Les joies intellectuelles que je goûtais dans cet atelier ne m’empêchaient nullement de sentir, quoiqu’ils nous entourassent comme malgré nous, les tièdes glacis, la pénombre étincelante de la pièce, et au bout de la petite fenêtre encadrée de chèvrefeuilles, dans l’avenue toute rustique, la résistante sécheresse de la terre brûlée de soleil que voilait seulement la transparence de l’éloignement et de l’ombre des arbres. Peut-être l’inconscient bien-être que me causait ce jour d’été venait-il agrandir comme un affluent la joie que me causait la vue du «Port de Carquethuit».

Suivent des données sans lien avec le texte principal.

(** What the wire can carry: the coding vector has the announced length, and
    the tag's length fits its prefix. *)
Definition wire_ok (k : u32) wp : Prop :=
  N.of_nat (length (cp_coding_vector (wp_piece wp))) = uval k /\ tag_wf (wp_tag wp).

Lemma pubsub_decode_bytes t k b wp :
  wire_ok k wp ->
  pubsub_decode (pubsub_bytes t k b wp) =
    Ok (MkPubsubFrame t k b (cp_to_bytes (wp_piece wp)), wp).
Proof.
  intros [Hk Ht]. unfold pubsub_decode, pubsub_bytes. pose proof (topic_length t) as Htl. pose proof (topic_utf8 t) as Hutf.
  set (tb := topic_as_bytes t) in *. set (com := commitment_to_vec _). set (tag := tag_to_vec _).
  set (pc := cp_to_bytes (wp_piece wp)). cbn [app head ok_or_else mbind result_bind].
  rewrite b2n_n2b, N.mod_small, Nat2N.id by lia. unfold KB_LEN.
  destruct (Nat.ltb_spec (length (n2b (N.of_nat (length tb)) :: tb ++ be_bytes 4 k ++ be_bytes 4 b ++
    com ++ tag ++ pc)) (1 + length tb + 8)) as [Hlt|_].
  { cbn [length] in Hlt. rewrite !length_app, !length_be_bytes in Hlt. lia. }
  set (h := n2b (N.of_nat (length tb))).
  change (h :: tb ++ be_bytes 4 k ++ be_bytes 4 b ++ com ++ tag ++ pc)
    with ([h] ++ tb ++ be_bytes 4 k ++ be_bytes 4 b ++ com ++ tag ++ pc).
  rewrite (get_range_app 1 (1 + length tb) [h] tb) by (try done; cbn; lia). cbn [ok_or_else mbind result_bind].
  rewrite Hutf. cbn [map_err mbind result_bind].
  assert (Hnew : topic_new (topic_as_str t) = Ok t) by by apply topic_new_Ok.
  rewrite Hnew. cbn [mbind result_bind].
  replace ([h] ++ tb ++ be_bytes 4 k ++ be_bytes 4 b ++ com ++ tag ++ pc)
    with (([h] ++ tb) ++ be_bytes 4 k ++ be_bytes 4 b ++ com ++ tag ++ pc) by by rewrite <- app_assoc.
  rewrite (get_range_app (1 + length tb)) by (rewrite ?length_app, ?length_be_bytes; cbn; lia).
  cbn [ok_or_else mbind result_bind].
  rewrite (app_assoc ([h] ++ tb)).
  rewrite (get_range_app (1 + length tb + 4))
    by (rewrite ?length_app, ?length_be_bytes; cbn; lia).
  cbn [ok_or_else mbind result_bind].
  destruct (parse_4_be k) as (ka & -> & Hka), (parse_4_be b) as (ba & Hb & Hba).
  cbn [mbind result_bind]. rewrite Hb. cbn [mbind result_bind]. rewrite Hka, Hba.
  rewrite (app_assoc (([h] ++ tb) ++ be_bytes 4 k)).
  rewrite get_from_app by (rewrite !length_app, !length_be_bytes; cbn; lia).
  cbn [ok_or_else mbind result_bind]. unfold com. rewrite commitment_from_to.
  cbn [mbind result_bind]. rewrite get_from_app by done. cbn [ok_or_else mbind result_bind].
  unfold tag. rewrite tag_from_to by done.
  cbn [mbind result_bind]. rewrite get_from_app by done. cbn [ok_or_else mbind result_bind].
  rewrite usize_from_u32_Ok. cbn [mbind result_bind]. unfold pc.
  replace (N.to_nat (uval k)) with (length (cp_coding_vector (wp_piece wp))) by lia.
  rewrite cp_from_to. cbn [map_err mbind result_bind]. by rewrite wp_new_eta.
Qed.
(** One turn of the relay's event loop. *)
Lemma relay_turn hS kS kR h st rng rc tr bs d wp got fl seed w inbox :
  relay_at hS kS kR h st rng rc tr bs ((d, piece_frame t k b wp) :: got) fl ->
  genuine auth data k c wp ->
  w_inbox w = Ok (socket_of_udp s, d) :: inbox -> w_send_faults w = [] ->
  exists h' st' rc' tr' bs' out dg w',
    io_run (pm_recv_one (MkPubsubMux h st) seed rng) w =
      (Returned (Ok (MkPubsubMux h' st', relay_event (length (downstream h)) out)), w') /\
    downstream h' = downstream h /\ w_inbox w' = inbox /\ w_send_faults w' = [] /\
    w_sent w' = w_sent w ++ addressed (out_sent dg (downstream h) out) /\
    relay_at hS kS kR h' st' rng rc' tr' bs' got (fun x => fl x ++ out_parcels (dg x) out) /\
    (forall q, out = Some q -> piece_of data q) /\
    (forall ps outs, emits rng rc' tr' ps outs -> emits rng rc tr (wp_piece wp :: ps) (out :: outs)).
Proof.
  intros [Hready Hsrc Hdown Hauth [la He] Hbu [all Hab] Hbs] Hg Hin Hw.
  destruct (arriving_at_recv _ _ _ _ _ _ _ _ Hsrc) as (h1 & Hr & Hsrc1 & Hat).
  pose proof (only_at_addrs _ _ _ Hat) as He1. destruct Hat as [HF1 _ _ Ho1].
  assert (Hd1 : downstream h1 = downstream h) by (unfold downstream; by rewrite He1).
  assert (Hready1 : relay_ready h1 rng) by by eapply relay_ready_frame.
  assert (Hdown1 : forall x, x ∈ downstream h1 ->
    in_flight h1 r (peer x) x (fl x) (N.of_nat (length got) + kR + 1)).
  { intros x Hx. rewrite Hd1 in Hx. pose proof Hx as [Hxs _]%elem_of_downstream.
    eapply in_flight_weaken; [eapply in_flight_frame; [by apply Hdown|done|by apply Ho1]|]. cbn [length]. lia. }
  rewrite (run_recv_relayed h h1 st seed rng w d wp inbox Hr) by (done || apply Hg).
  destruct (relay_path_step h1 st rng rc tr la bs all wp (world_received w) Hready1 Hauth He Hbu Hab Hbs Hg)
    as [[Hred ->]|(tr' & rc' & q & w1 & Hc & Ha & Hu & Hadd & Hq & Hof & Hw1 & Hw2 & Hw3 & ->)].
  - eexists h1, _, rc, tr, bs, None, (fun _ => []), (world_received w). rewrite run_pure.
    split_and!; [done|done|cbn; by rewrite Hin|done|cbn; by rewrite app_nil_r| |done|by constructor].
    split; [done|done| |done|eexists; apply lookup_insert_eq|done|by eexists|done].
    intros x Hx. cbn. rewrite app_nil_r. eapply in_flight_weaken; [by apply Hdown1|lia].
  - set (st' := put_relay _ _ _ _).
    destruct (fan_each r st' peer (retagged_frame q) (downstream h1) h1 fl (N.of_nat (length got) + kR))
      as (h2 & dg & Hrun & Hf & HF2 & He2 & Ho2); [apply NoDup_downstream|done|by apply (rr_tags _ _ Hready1)|].
    assert (Hd2 : downstream h2 = downstream h1) by (unfold downstream; by rewrite He2).
    exists h2, st', rc', tr', (bs ++ [wp_piece wp]), (Some q), dg, (worlds_to w1 (one_each dg (downstream h))).
    rewrite run_fmap_eq, Hrun, Hd1 by (by rewrite Hw3). cbn [run_bind].
    split_and!; [done|congruence| | | | |by intros q' [= <-]|intros ps outs Hem; by econstructor].
    + rewrite worlds_to_inbox, Hw1. cbn. by rewrite Hin.
    + apply worlds_to_faults. by rewrite Hw3.
    + by rewrite worlds_to_sent, Hw2.
    + split.
      * by eapply relay_ready_frame.
      * eapply arriving_at_frame; [exact Hsrc1|done|]. apply Ho2. rewrite elem_of_downstream. naive_solver.
      * intros x Hx. rewrite Hd2 in Hx. by apply Hf.
      * done.
      * eexists. apply lookup_insert_eq.
      * by econstructor.
      * eexists. by econstructor.
      * apply Forall_app_2; [done|]. constructor; [apply Hg|done].
Qed.

Lemma sent_to_out dg bs out x :
  NoDup bs -> x ∈ bs -> sent_to x (out_sent dg bs out) = match out with Some _ => [dg x] | None => [] end.
Proof. intros Hnd Hx. destruct out; [by apply sent_to_one_each|done]. Qed.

J’avais cru Elstir modeste mais je compris que je m’étais trompé, en voyant son visage se nuancer de tristesse quand dans une phrase de remerciements je prononçai le mot de gloire. Ceux qui croient leurs uvres durables et c’était le cas pour Elstir — prennent l’habitude de les situer dans une époque où eux-mêmes ne seront plus que poussière. Et ainsi en les forçant à réfléchir au néant, l’idée de la gloire les attriste parce qu’elle est inséparable de l’idée de la mort. Je changeai de conversation pour dissiper ce nuage d’orgueilleuse mélancolie dont j’avais sans le vouloir chargé le front d’Elstir. «On m’avait conseillé, lui dis-je en pensant à la conversation que nous avions eue avec Legrandin à Combray et sur laquelle j’étais content d’avoir son avis, de ne pas aller en Bretagne, parce que c’était malsain pour un esprit déjà porté au rêve.» «Mais non, me répondit-il, quand un esprit est porté au rêve, il ne faut pas l’en tenir écarté, le lui rationner. Tant que vous détournerez votre esprit de ses rêves, il ne les connaîtra pas; vous serez le jouet de mille apparences parce que vous n’en aurez pas compris la nature. Si un peu de rêve est dangereux, ce qui en guérit, ce n’est pas moins de rêve, mais plus de rêve, mais tout le rêve. Il importe qu’on connaisse entièrement ses rêves pour n’en plus souffrir; il y a une certaine séparation du rêve et de la vie qu’il est souvent utile de faire si que je me demande si on ne devrait pas à tout hasard la pratiquer préventivement, comme certains chirurgiens prétendent qu’il faudrait, pour éviter la possibilité d’une appendicite future, enlever l’appendice chez tous les enfants.